(** * cdav-library: the transport, the multi-status reducer and the
      collection model, embedded from the JavaScript sources

    Sources embedded here:
    - the class [Request] ([src/unnamed/part_000], imported by the models as
      [request.js]): [request], [propFind] and the other verbs,
      [_parseMultiStatusResponse], [wasRequestSuccessful],
      [getStatusCodeFromString], [getDefaultHeaders];
    - [src/src/models/davCollection.js] (class [DavCollection]);
    - [src/src/models/davCollectionPublishable.js] (mixin);
    - [addressBookPropSet] ([src/unnamed/part_001]);
    - the class [CalendarTrashBin] ([src/unnamed/part_002]).

    JavaScript strings are modelled as [string], read as UTF-8: the string
    operations of the sources (concatenation, comparison, [split] on an ASCII
    separator, the last character against ['/'], [length === 0]) do the same
    on bytes as on UTF-16 code units.  A JavaScript object used as a map is
    an insertion-ordered list of own properties ([JsObject]), since the code
    observes the key order ([Object.keys(..)[0]], [Object.entries]).
    Members inherited from [Object.prototype] are not own properties; the
    places where the code could reach one are flagged [Unmodelled]. *)

From Stdlib Require Import String Ascii List ZArith Bool Lia PeanoNat DecimalString
  DecimalNat Permutation.
Import ListNotations.
Open Scope string_scope.
Set Warnings "-register-all".

(* ================================================================== *)
(** ** JavaScript string primitives used by the sources *)

Module Js.

(** [s.slice(-1)]: the last character as a string, [""] for [""]. *)
Fixpoint slice_last (s : string) : string :=
  match s with
  | EmptyString => EmptyString
  | String c EmptyString => String c EmptyString
  | String _ r => slice_last r
  end.

(** [s.split(sep)] for a one-character separator; never empty. *)
Fixpoint split (sep : ascii) (s : string) : list string :=
  match s with
  | EmptyString => [EmptyString]
  | String c r =>
      if Ascii.eqb c sep then EmptyString :: split sep r
      else match split sep r with
           | [] => [String c EmptyString]
           | h :: t => String c h :: t
           end
  end.

Definition is_digit (c : ascii) : bool :=
  let n := nat_of_ascii c in (48 <=? n)%nat && (n <=? 57)%nat.

Definition digit_value (c : ascii) : Z := (Z.of_nat (nat_of_ascii c) - 48)%Z.

(** White space skipped by [parseInt] (WhiteSpace and LineTerminator of
    ECMAScript).  One byte: TAB, LF, VT, FF, CR, SP. *)
Definition is_space (c : ascii) : bool :=
  let n := nat_of_ascii c in
  ((9 <=? n)%nat && (n <=? 13)%nat) || (n =? 32)%nat.

(** Two bytes in UTF-8: U+00A0. *)
Definition is_space2 (c1 c2 : ascii) : bool :=
  (nat_of_ascii c1 =? 194)%nat && (nat_of_ascii c2 =? 160)%nat.

(** Three bytes in UTF-8: U+1680, U+2000..U+200A, U+2028, U+2029, U+202F,
    U+205F, U+3000, U+FEFF. *)
Definition is_space3 (c1 c2 c3 : ascii) : bool :=
  let a := nat_of_ascii c1 in
  let b := nat_of_ascii c2 in
  let c := nat_of_ascii c3 in
  ((a =? 225) && (b =? 154) && (c =? 128))%nat
  || ((a =? 226) && (b =? 128)
      && (((128 <=? c) && (c <=? 138)) || (c =? 168) || (c =? 169) || (c =? 175)))%nat
  || ((a =? 226) && (b =? 129) && (c =? 159))%nat
  || ((a =? 227) && (b =? 128) && (c =? 128))%nat
  || ((a =? 239) && (b =? 187) && (c =? 191))%nat.
(** * newsapi.js: the news-context module, embedded and verified

    The module under [src/api/newsapi.js] has three functions:
    [fetchNewsSentiment] (exported, asynchronous, wrapped in one
    try/catch), [structureNewsData] and [extractThemes].  They are
    embedded here as functions over a model of the JavaScript values
    that can reach them: the values produced by [JSON.parse] plus
    [undefined].

    Conventions of the embedding
    - a JavaScript string is a [string] of 8-bit characters, and
      [toLowerCase] acts on the letters A-Z and leaves every other
      character as it is, which is what the engine does on ASCII text;
    - a number is carried as the text [Number.prototype.toString]
      renders it with (["0"] stands for both zeros);
    - a thrown exception is an [error]: the engine's own faults are
      TypeErrors, and [fetch] and [Response.json] may reject with an
      Error object or with any other value, [undefined] and [null]
      included;
    - [console.warn], [console.error], the network call and the body
      read are recorded as a trace of [event]s. *)

From Stdlib Require Import Ascii DecimalString DecimalNat.
From stdpp Require Import list strings sorting.

(** ** Values, faults and results *)

#[local] Unset Elimination Schemes.
Inductive jsval : Type :=
| JUndefined
| JNull
| JBool (b : bool)
| JNum (repr : string)
| JStr (s : string)
| JArr (items : list jsval)
| JObj (props : list (string * jsval)).
#[local] Set Elimination Schemes.

(** What a [throw] or a rejected promise carries.  The first four are
    Error objects, each with a [message]; [Thrown v] is any other
    value, [undefined] and [null] included, as a rejection may carry. *)
Inductive error : Type :=
| ReadOfNullish (prop : string)   (* TypeError: property read on undefined or null *)
| NotCallable (prop : string)     (* TypeError: the property called is not a function *)
| NoPrimitive                     (* TypeError: object cannot be converted to a primitive *)
| PlatformError (message : string) (* Error object thrown by fetch or by json() *)
| Thrown (v : jsval).             (* a value that is not an Error object *)

Inductive result (A : Type) : Type :=
| Ret (a : A)
| Throw (e : error).
Arguments Ret {A} a.
Arguments Throw {A} e.

Definition bind {A B : Type} (m : result A) (k : A -> result B) : result B :=
  match m with
  | Ret a => k a
  | Throw e => Throw e
  end.

Notation "'let*' x ':=' m 'in' k" := (bind m (fun x => k))
  (at level 10, x name, m at level 100, k at level 200).

(** ** Primitive operations of the language *)

(** Rendering of a non-negative integer, as [String(n)] gives it. *)
Definition render (n : nat) : string := NilZero.string_of_uint (Nat.to_uint n).

(** ToBoolean. *)
Definition truthy (v : jsval) : bool :=
  match v with
  | JUndefined | JNull => false
  | JBool b => b
  | JNum r => negb (String.eqb r "0" || String.eqb r "NaN")
  | JStr s => negb (String.eqb s "")
  | JArr _ | JObj _ => true
  end.

Definition nullish (v : jsval) : bool :=
  match v with
  | JUndefined | JNull => true
  | _ => false
  end.

(** [v === 0]. *)
Definition strict_eq_zero (v : jsval) : bool :=
  match v with
  | JNum r => String.eqb r "0"
  | _ => false
  end.

(** Own data property of an object literal, [undefined] when missing. *)
Fixpoint lookup_own (k : string) (props : list (string * jsval)) : jsval :=
  match props with
  | [] => JUndefined
  | (k', v) :: rest => if String.eqb k k' then v else lookup_own k rest
  end.

Definition has_own (k : string) (props : list (string * jsval)) : bool :=
  existsb (fun p => String.eqb k (fst p)) props.

(** [v.k] for the data properties this module reads ([NEWSAPI_KEY],
    [articles], [length], [title], [description], [source], [name],
    [publishedAt], [url]); methods are called through [call_slice],
    [extractThemes] (forEach) and [call_map]. *)
Definition get_prop (v : jsval) (k : string) : result jsval :=
  match v with
  | JUndefined | JNull => Throw (ReadOfNullish k)
  | JObj props => Ret (lookup_own k props)
  | JArr items =>
      Ret (if String.eqb k "length" then JNum (render (length items)) else JUndefined)
  | JStr s =>
      Ret (if String.eqb k "length" then JNum (render (String.length s)) else JUndefined)
  | JBool _ | JNum _ => Ret JUndefined
  end.

(** ToString, as the [+] operator and [URLSearchParams] apply it.  An
    array is joined with commas, [undefined] and [null] elements giving
    the empty text; a plain object renders as [[object Object]] unless
    it carries an own [toString] entry, which is never callable in
    parsed data, so the conversion faults. *)
Fixpoint to_string (v : jsval) : result string :=
  match v with
  | JUndefined => Ret "undefined"
  | JNull => Ret "null"
  | JBool true => Ret "true"
  | JBool false => Ret "false"
  | JNum r => Ret r
  | JStr s => Ret s
  | JArr items =>
      (fix join (l : list jsval) : result string :=
         match l with
         | [] => Ret ""
         | x :: rest =>
             let* s := (if nullish x then Ret "" else to_string x) in
             match rest with
             | [] => Ret s
             | _ :: _ => let* r := join rest in Ret (s +:+ "," +:+ r)
             end
         end) items
  | JObj props =>
      if has_own "toString" props then Throw NoPrimitive else Ret "[object Object]"
  end.
(** X18. [loadTile] is idempotent: requesting a tile a second time,
    anchor or not, leaves the world the first request left, and reports
    success again. *)
Theorem loadTile_idempotent w r tile :
  heap w !! r = Some tile →
  loadTile r (loadTile r w).1 = ((loadTile r w).1, [None]).
Proof.
  intros Hr. destruct (is_anchor (this w) tile) eqn:Ha.
  - rewrite (loadTile_anchor w r tile Hr Ha). cbn [fst].
    erewrite (loadTile_anchor _ r (set_tile_buckets ∅ tile)).
    + f_equal. unfold set_heap, set_this, set_tiles; cbn. f_equal.
      * by rewrite insert_insert_eq.
      * rewrite alter_alter_eq. by apply alter_ext.
    + cbn. by rewrite lookup_alter_eq, Hr.
    + by rewrite <- Ha.
  - rewrite (loadTile_other w r tile Hr Ha). cbn [fst].
    erewrite (loadTile_other _ r (set_tile_state "errored" tile)).
    + f_equal. unfold set_heap; cbn. f_equal.
      rewrite alter_alter_eq. by apply alter_ext.
    + cbn. by rewrite lookup_alter_eq, Hr.
    + by rewrite <- Ha.
Qed.

(** ** Repeated [prepare()] *)

Lemma foldl_alter_id (f : @Tile number → @Tile number)
    (l : list (string * TileRef)) (h : gmap TileRef (@Tile number)) :
  (∀ t, f (f t) = f t) →
  (∀ r t, r ∈ l.*2 → h !! r = Some t → f t = t) →
  foldl (λ h (kv : string * TileRef), alter f kv.2 h) h l = h.
Proof.
  intros Hf Hid. apply map_eq. intros r.
  rewrite foldl_alter_lookup by done.
  destruct (decide (r ∈ l.*2)) as [Hin|Hin]; destruct (h !! r) eqn:Hr; cbn;
    try done.
  by rewrite (Hid r _ Hin Hr).
Qed.
(** Four bytes are packed big-endian. *)
Lemma packWord_4 a b c d :
  isByte a -> isByte b -> isByte c -> isByte d ->
  packWord [a; b; c; d] = a * 2 ^ 24 + b * 2 ^ 16 + c * 2 ^ 8 + d.
Proof.
  unfold isByte. intros Ha Hb Hc Hd. unfold packWord. cbn [fold_left].
  rewrite shr0. rewrite !push_byte_mod.
  change (shl 0 8) with 0. cbn [Z.add].
  change (2 ^ 32) with 4294967296. change (2 ^ 24) with 16777216.
  change (2 ^ 16) with 65536. change (2 ^ 8) with 256.
  rewrite (Z.mod_small a) by lia.
  rewrite (Z.mod_small (a * 256 + b)) by lia.
  rewrite (Z.mod_small ((a * 256 + b) * 256 + c)) by lia.
  rewrite Z.mod_small by lia. lia.
Qed.

Lemma bytesOfWord_packed a b c d :
  isByte a -> isByte b -> isByte c -> isByte d ->
  bytesOfWord (a * 2 ^ 24 + b * 2 ^ 16 + c * 2 ^ 8 + d) = [a; b; c; d].
Proof.
  unfold isByte. intros Ha Hb Hc Hd. unfold bytesOfWord.
  change (2 ^ 24) with 16777216. change (2 ^ 16) with 65536. change (2 ^ 8) with 256.
  repeat (apply (f_equal2 (@cons Z))); try reflexivity; Z.div_mod_to_equations; lia.
Qed.

(** Induction over a list four elements at a time. *)
Lemma list_ind4 {A} (P : list A -> Prop) :
  P [] ->
  (forall a b c d l, P l -> P (a :: b :: c :: d :: l)) ->
  forall l, (length l mod 4 = 0)%nat -> P l.
Proof.
  intros Hnil Hstep l.
  remember (length l) as n eqn:Hn. revert l Hn.
  induction n as [n IH] using lt_wf_ind. intros l Hn Hm.
  destruct l as [|a [|b [|c [|d l]]]]; cbn [length] in Hn; subst n;
    try (cbn in Hm; discriminate Hm).
  - exact Hnil.
  - apply Hstep. apply (IH (length l)); [lia | reflexivity|].
    replace (S (S (S (S (length l))))) with (length l + 1 * 4)%nat in Hm by lia.
    rewrite Nat.Div0.mod_add in Hm. exact Hm.
Qed.

Lemma bytesOfWords_wordsOfBytes bytes :
  Forall isByte bytes -> (length bytes mod 4 = 0)%nat ->
  bytesOfWords (wordsOfBytes bytes) = bytes.
Proof.
  intros Hb Hm. revert Hb. pattern bytes. apply list_ind4; [reflexivity | | exact Hm].
  intros a b c d l IH Hb.
  inversion Hb as [|? ? Ha Hb1]; subst. inversion Hb1 as [|? ? Hb' Hb2]; subst.
  inversion Hb2 as [|? ? Hc Hb3]; subst. inversion Hb3 as [|? ? Hd Hl]; subst.
  cbn [wordsOfBytes]. unfold bytesOfWords in *. cbn [flat_map].
  rewrite IH by exact Hl.
  rewrite packWord_4, bytesOfWord_packed by assumption. reflexivity.
Qed.

Lemma wordsOfBytes_length bytes :
  (length bytes mod 4 = 0)%nat -> (4 * length (wordsOfBytes bytes) = length bytes)%nat.
Proof.
  intros Hm. pattern bytes. apply list_ind4; [reflexivity | | exact Hm].
  intros a b c d l IH. cbn [wordsOfBytes length]. lia.
Qed.

Lemma repeat_snoc {A} (x : A) n : repeat x n ++ [x] = x :: repeat x n.
Proof. induction n as [|n IH]; [reflexivity|]. cbn. rewrite IH. reflexivity. Qed.
(** What the three upserts leave in the table: the rows with other ids, in
    their order, then the three default rows. *)
Lemma upsert_defaults_rows now (rows : list template) :
  fold_left (fun rows t => insert_or_replace t rows)
            (default_templates now) rows =
  filter (fun r => t_id r ∉ default_template_ids) rows
  ++ default_templates now.
Proof.
  unfold default_templates, insert_or_replace.
  simpl. rewrite !filter_app, !list_filter_filter.
  rewrite !(filter_singleton_True _ _ []) by done.
  rewrite <-!(assoc_L (++)). simpl. f_equal.
  apply list_filter_iff. intros r. unfold default_template_ids.
  rewrite !not_elem_of_cons. pose proof (not_elem_of_nil (t_id r)). tauto.
Qed.

Lemma insert_default_templates_rows now d :
  templates (insert_default_templates now d) =
  filter (fun r => t_id r ∉ default_template_ids) (templates d)
  ++ default_templates now.
Proof. apply upsert_defaults_rows. Qed.

Lemma get_template_seeded now d t :
  t ∈ default_templates now →
  get_template (t_id t) (insert_default_templates now d) = Some t.
Proof.
  intros Ht. unfold get_template.
  rewrite insert_default_templates_rows, find_app_list.
  rewrite find_filter_excluded.
  - unfold default_templates in *.
    repeat (apply elem_of_cons in Ht as [->|Ht]; [reflexivity|]).
    by apply elem_of_nil in Ht.
  - intros r Hr%bool_decide_eq_true Hnot. apply Hnot. rewrite Hr.
    unfold default_templates, default_template_ids in *.
    repeat (apply elem_of_cons in Ht as [->|Ht]; [simpl; set_solver|]).
    by apply elem_of_nil in Ht.
Qed.

End store_templates.

(** X10.  Opening the store reseeds the three default templates: whatever
    rows carried their ids before, [get_template] afterwards returns the
    default row for each of the three ids; templates with other ids are
    found as before; projects and content are untouched; and opening the
    store again at the same time changes nothing more. *)
Theorem X10_default_templates_reseeded (now : Z) (d : Store.db) :
  let d' := Store.init_database now d in
  (∀ t, t ∈ Store.default_templates now →
        Store.get_template (Store.t_id t) d' = Some t)
  ∧ (∀ template_id, template_id ∉ Store.default_template_ids →
       Store.get_template template_id d' = Store.get_template template_id d)
  ∧ Store.projects d' = Store.projects d
  ∧ Store.contents d' = Store.contents d
  ∧ Store.init_database now d' = d'.
Proof.
  intros d'. unfold d', Store.init_database. split_and!; try done.
  - intros t Ht. by apply get_template_seeded.
  - intros template_id Hid. unfold Store.get_template.
    rewrite insert_default_templates_rows, find_app_list.
    rewrite find_filter_implied.
    + destruct (List.find _ (Store.templates d)); [done|].
      unfold Store.default_template_ids in Hid.
      rewrite !not_elem_of_cons in Hid. destruct Hid as (H1 & H2 & H3 & _).
      simpl. by rewrite !bool_decide_eq_false_2 by congruence.
    + intros r Hr%bool_decide_eq_true. by rewrite Hr.
  - unfold Store.insert_default_templates.
    cbn [Store.projects Store.contents Store.templates]. f_equal.
    rewrite !upsert_defaults_rows.
    rewrite filter_app, list_filter_filter.
    assert (filter (fun r => Store.t_id r ∉ Store.default_template_ids)
                   (Store.default_templates now) = []) as ->.
    { apply elem_of_nil_inv. intros r [Hnot Hr]%list_elem_of_filter.
      apply Hnot. unfold Store.default_templates in Hr.
      unfold Store.default_template_ids.
      repeat (apply elem_of_cons in Hr as [->|Hr]; [simpl; set_solver|]).
      by apply elem_of_nil in Hr. }
    rewrite app_nil_r. f_equal. apply list_filter_iff. tauto.
Qed.
(** * InstructorRequestFormComponent

    A shallow embedding of
    [src/web/app/pages-static/request-page/instructor-request-form/instructor-request-form.component.ts]:
    the form model, the submit and cancel handlers, and the subscriber that
    handles the answer of the account service. *)

From Stdlib Require Import List Bool Arith NArith String Ascii Lia.
Import ListNotations.

(** ** JavaScript strings *)

(** A JavaScript string is a sequence of UTF-16 code units. [length] on the
    list is the [length] property of the string. *)
Definition code_unit := N.
Definition jsstring := list code_unit.

(** An ASCII literal of the source, as a JavaScript string. *)
Definition js (s : string) : jsstring :=
  List.map N_of_ascii (list_ascii_of_string s).

(** ToBoolean on a string: only the empty string is falsy. *)
Definition truthy (s : jsstring) : bool :=
  match s with
  | [] => false
  | _ :: _ => true
  end.

(** ToBoolean on [string | undefined]. *)
Definition truthy_opt (s : option jsstring) : bool :=
  match s with
  | None => false
  | Some t => truthy t
  end.

(** [a !== ''] on strings. *)
Definition not_empty_string (s : jsstring) : bool := truthy s.

(** ECMAScript WhiteSpace and LineTerminator code points; all of them are in
    the basic plane, so the test is per code unit. *)
Definition is_white_space (u : code_unit) : bool :=
  ((u =? 0x9) || (u =? 0xA) || (u =? 0xB) || (u =? 0xC) || (u =? 0xD)
   || (u =? 0x20) || (u =? 0xA0) || (u =? 0x1680)
   || ((0x2000 <=? u) && (u <=? 0x200A))
   || (u =? 0x2028) || (u =? 0x2029) || (u =? 0x202F) || (u =? 0x205F)
   || (u =? 0x3000) || (u =? 0xFEFF))%N.

Fixpoint trimStart (s : jsstring) : jsstring :=
  match s with
  | [] => []
  | u :: t => if is_white_space u then trimStart t else s
  end.

Definition trimEnd (s : jsstring) : jsstring := rev (trimStart (rev s)).

(** [String.prototype.trim]. *)
Definition trim (s : jsstring) : jsstring := trimEnd (trimStart s).

(** ** Angular forms: validators, controls, the form group *)

(** The three validators the component uses. A pattern validator carries the
    [test] function of its regular expression. *)
Inductive ValidatorFn : Type :=
| required
| maxLength (n : nat)
| pattern (test : jsstring -> bool).

(** [has_error v s] is [true] when validator [v] reports an error on value
    [s]. [maxLength] and [pattern] accept the empty value; [required] is the
    one that rejects it. *)
Definition has_error (v : ValidatorFn) (s : jsstring) : bool :=
  match v with
  | required => negb (truthy s)
  | maxLength n => n <? List.length s
  | pattern test => truthy s && negb (test s)
  end.

Definition is_required (v : ValidatorFn) : bool :=
  match v with
  | required => true
  | _ => false
  end.

Module FormControl.

(** The controls of this form are created with [''] and written from text
    inputs only (the component never resets them), so a value is a string:
    this is what the non-null assertions [value!] of the source state. *)
Record t : Type := mk {
  value : jsstring;
  validators : list ValidatorFn;
  dirty : bool
}.

(** [control.invalid]: some validator reports an error on the value. *)
Definition invalid (f : t) : bool :=
  existsb (fun v => has_error v (value f)) (validators f).

Definition valid (f : t) : bool := negb (invalid f).

Definition hasValidator (f : t) (p : ValidatorFn -> bool) : bool :=
  existsb p (validators f).

Definition setValue (s : jsstring) (f : t) : t :=
  {| value := s; validators := validators f; dirty := dirty f |}.

Definition markAsDirty (f : t) : t :=
  {| value := value f; validators := validators f; dirty := true |}.

End FormControl.

Module FormGroup.

(** The controls of [arf], in the order of the object literal. *)
Record t : Type := mk {
  name : FormControl.t;
  institution : FormControl.t;
  country : FormControl.t;
  email : FormControl.t;
  comments : FormControl.t;
  recaptcha : FormControl.t
}.

(** [Object.values(arf.controls)]. *)
Definition controls (g : t) : list FormControl.t :=
  [name g; institution g; country g; email g; comments g; recaptcha g].

(** [arf.invalid]: the group has no validator of its own, so it is invalid
    exactly when one of its controls is. *)
Definition invalid (g : t) : bool :=
  existsb FormControl.invalid (controls g).

End FormGroup.

(** ** Records exchanged with the outside *)

Module AccountCreateRequest.

(** [instructorComments] is an optional property. [captchaResponse] is
    written from [this.captchaResponse!]; the assertion leaves no trace at
    run time, so the property holds whatever the field holds. *)
Record t : Type := mk {
  instructorEmail : jsstring;
  instructorName : jsstring;
  instructorInstitution : jsstring;
  captchaResponse : option jsstring;
  instructorComments : option jsstring
}.

Definition set_instructorComments (s : jsstring) (r : t) : t :=
  {| instructorEmail := instructorEmail r;
     instructorName := instructorName r;
     instructorInstitution := instructorInstitution r;
     captchaResponse := captchaResponse r;
     instructorComments := Some s |}.

End AccountCreateRequest.

Module InstructorRequestFormModel.

Record t : Type := mk {
  name : jsstring;
  institution : jsstring;
  country : jsstring;
  email : jsstring;
  comments : jsstring
}.

End InstructorRequestFormModel.

Module MessageOutput.
Record t : Type := mk { message : jsstring }.
End MessageOutput.

Module ErrorMessageOutput.
Record t : Type := mk { error : MessageOutput.t }.
End ErrorMessageOutput.

(** What the component does to the outside world. *)
Inductive Effect : Type :=
| createAccountRequest (requestData : AccountCreateRequest.t)
| requestSubmissionEvent_emit (ev : InstructorRequestFormModel.t)
| confirm_prompt (text : jsstring)
| router_navigate (commands : list jsstring).

(** ** The component state *)

Inductive CaptchaSize : Type := compact | normal.

Record Component : Type := mkComponent {
  captchaSiteKey : jsstring;
  isCaptchaSuccessful : bool;
  captchaResponse : option jsstring;
  size : CaptchaSize;
  lang : jsstring;
  arf : FormGroup.t;
  hasSubmitAttempt : bool;
  isLoading : bool;
  serverErrorMessage : jsstring
}.

(** The members [name], [institution], ... alias the controls of [arf]. *)
Definition name (this : Component) := FormGroup.name (arf this).
Definition institution (this : Component) := FormGroup.institution (arf this).
Definition country (this : Component) := FormGroup.country (arf this).
Definition email (this : Component) := FormGroup.email (arf this).
Definition comments (this : Component) := FormGroup.comments (arf this).

Definition with_hasSubmitAttempt (b : bool) (c : Component) : Component :=
  mkComponent (captchaSiteKey c) (isCaptchaSuccessful c) (captchaResponse c)
    (size c) (lang c) (arf c) b (isLoading c) (serverErrorMessage c).

Definition with_isLoading (b : bool) (c : Component) : Component :=
  mkComponent (captchaSiteKey c) (isCaptchaSuccessful c) (captchaResponse c)
    (size c) (lang c) (arf c) (hasSubmitAttempt c) b (serverErrorMessage c).

Definition with_serverErrorMessage (s : jsstring) (c : Component) : Component :=
  mkComponent (captchaSiteKey c) (isCaptchaSuccessful c) (captchaResponse c)
    (size c) (lang c) (arf c) (hasSubmitAttempt c) (isLoading c) s.

Definition with_captcha (ok : bool) (r : option jsstring) (c : Component)
  : Component :=
  mkComponent (captchaSiteKey c) ok r
    (size c) (lang c) (arf c) (hasSubmitAttempt c) (isLoading c)
    (serverErrorMessage c).

Definition with_arf (g : FormGroup.t) (c : Component) : Component :=
  mkComponent (captchaSiteKey c) (isCaptchaSuccessful c) (captchaResponse c)
    (size c) (lang c) g (hasSubmitAttempt c) (isLoading c)
    (serverErrorMessage c).

(** ** Methods run in a state monad that logs the outside calls *)

Definition M (A : Type) : Type := Component -> A * Component * list Effect.

Definition ret {A} (a : A) : M A := fun this => (a, this, []).

Definition bind {A B} (m : M A) (k : A -> M B) : M B :=
  fun this =>
    let '(a, this1, out1) := m this in
    let '(b, this2, out2) := k a this1 in
    (b, this2, out1 ++ out2).

Definition get_this : M Component := fun this => (this, this, []).

Definition assign (f : Component -> Component) : M unit :=
  fun this => (tt, f this, []).

Definition perform (e : Effect) : M unit := fun this => (tt, this, [e]).

Declare Scope method_scope.
Delimit Scope method_scope with method.
Notation "x <- m ;; k" := (bind m (fun x => k))
  (at level 61, m at next level, right associativity) : method_scope.
Notation "m ;; k" := (bind m (fun _ => k))
  (at level 61, right associativity) : method_scope.
Local Open Scope method_scope.

Definition result_of {A} (r : A * Component * list Effect) : A := fst (fst r).
Definition state_of {A} (r : A * Component * list Effect) : Component :=
  snd (fst r).
Definition effects_of {A} (r : A * Component * list Effect) : list Effect :=
  snd r.

(** ** The methods of the component *)

(** [checkIsFieldRequired]. *)
Definition checkIsFieldRequired (field : FormControl.t) : bool :=
  FormControl.hasValidator field is_required.

(** The getter [canSubmit]. *)
Definition canSubmit (this : Component) : bool := negb (isLoading this).

(** [getFieldValidationClasses]. *)
Definition getFieldValidationClasses (this : Component) (field : FormControl.t)
  : jsstring :=
  let str := js "" in
  let str :=
    if hasSubmitAttempt this then
      if FormControl.invalid field then js "is-invalid"
      else if not_empty_string (FormControl.value field) then js "is-valid"
      else str
    else str in
  str.

(** [handleCaptchaSuccess]. *)
Definition handleCaptchaSuccess (captchaResponse : jsstring) : M unit :=
  assign (with_captcha true (Some captchaResponse)).

(** The constants that the two callbacks of [subscribe] close over. *)
Module Subscriber.
Record t : Type := mk {
  name : jsstring;
  institution : jsstring;
  country : jsstring;
  email : jsstring;
  comments : jsstring
}.
End Subscriber.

• **WHAT THE EXERCISE ASKS**:
Retype the records above exactly, from their first line through the line that contains "[request.js]): [request], [propFind]", and stop there.

• **REPLY**:
(** * cdav-library: the transport, the multi-status reducer and the
      collection model, embedded from the JavaScript sources

    Sources embedded here:
    - the class [Request] ([src/unnamed/part_000], imported by the models as
      [request.js]): [request], [propFind] and the other verbs,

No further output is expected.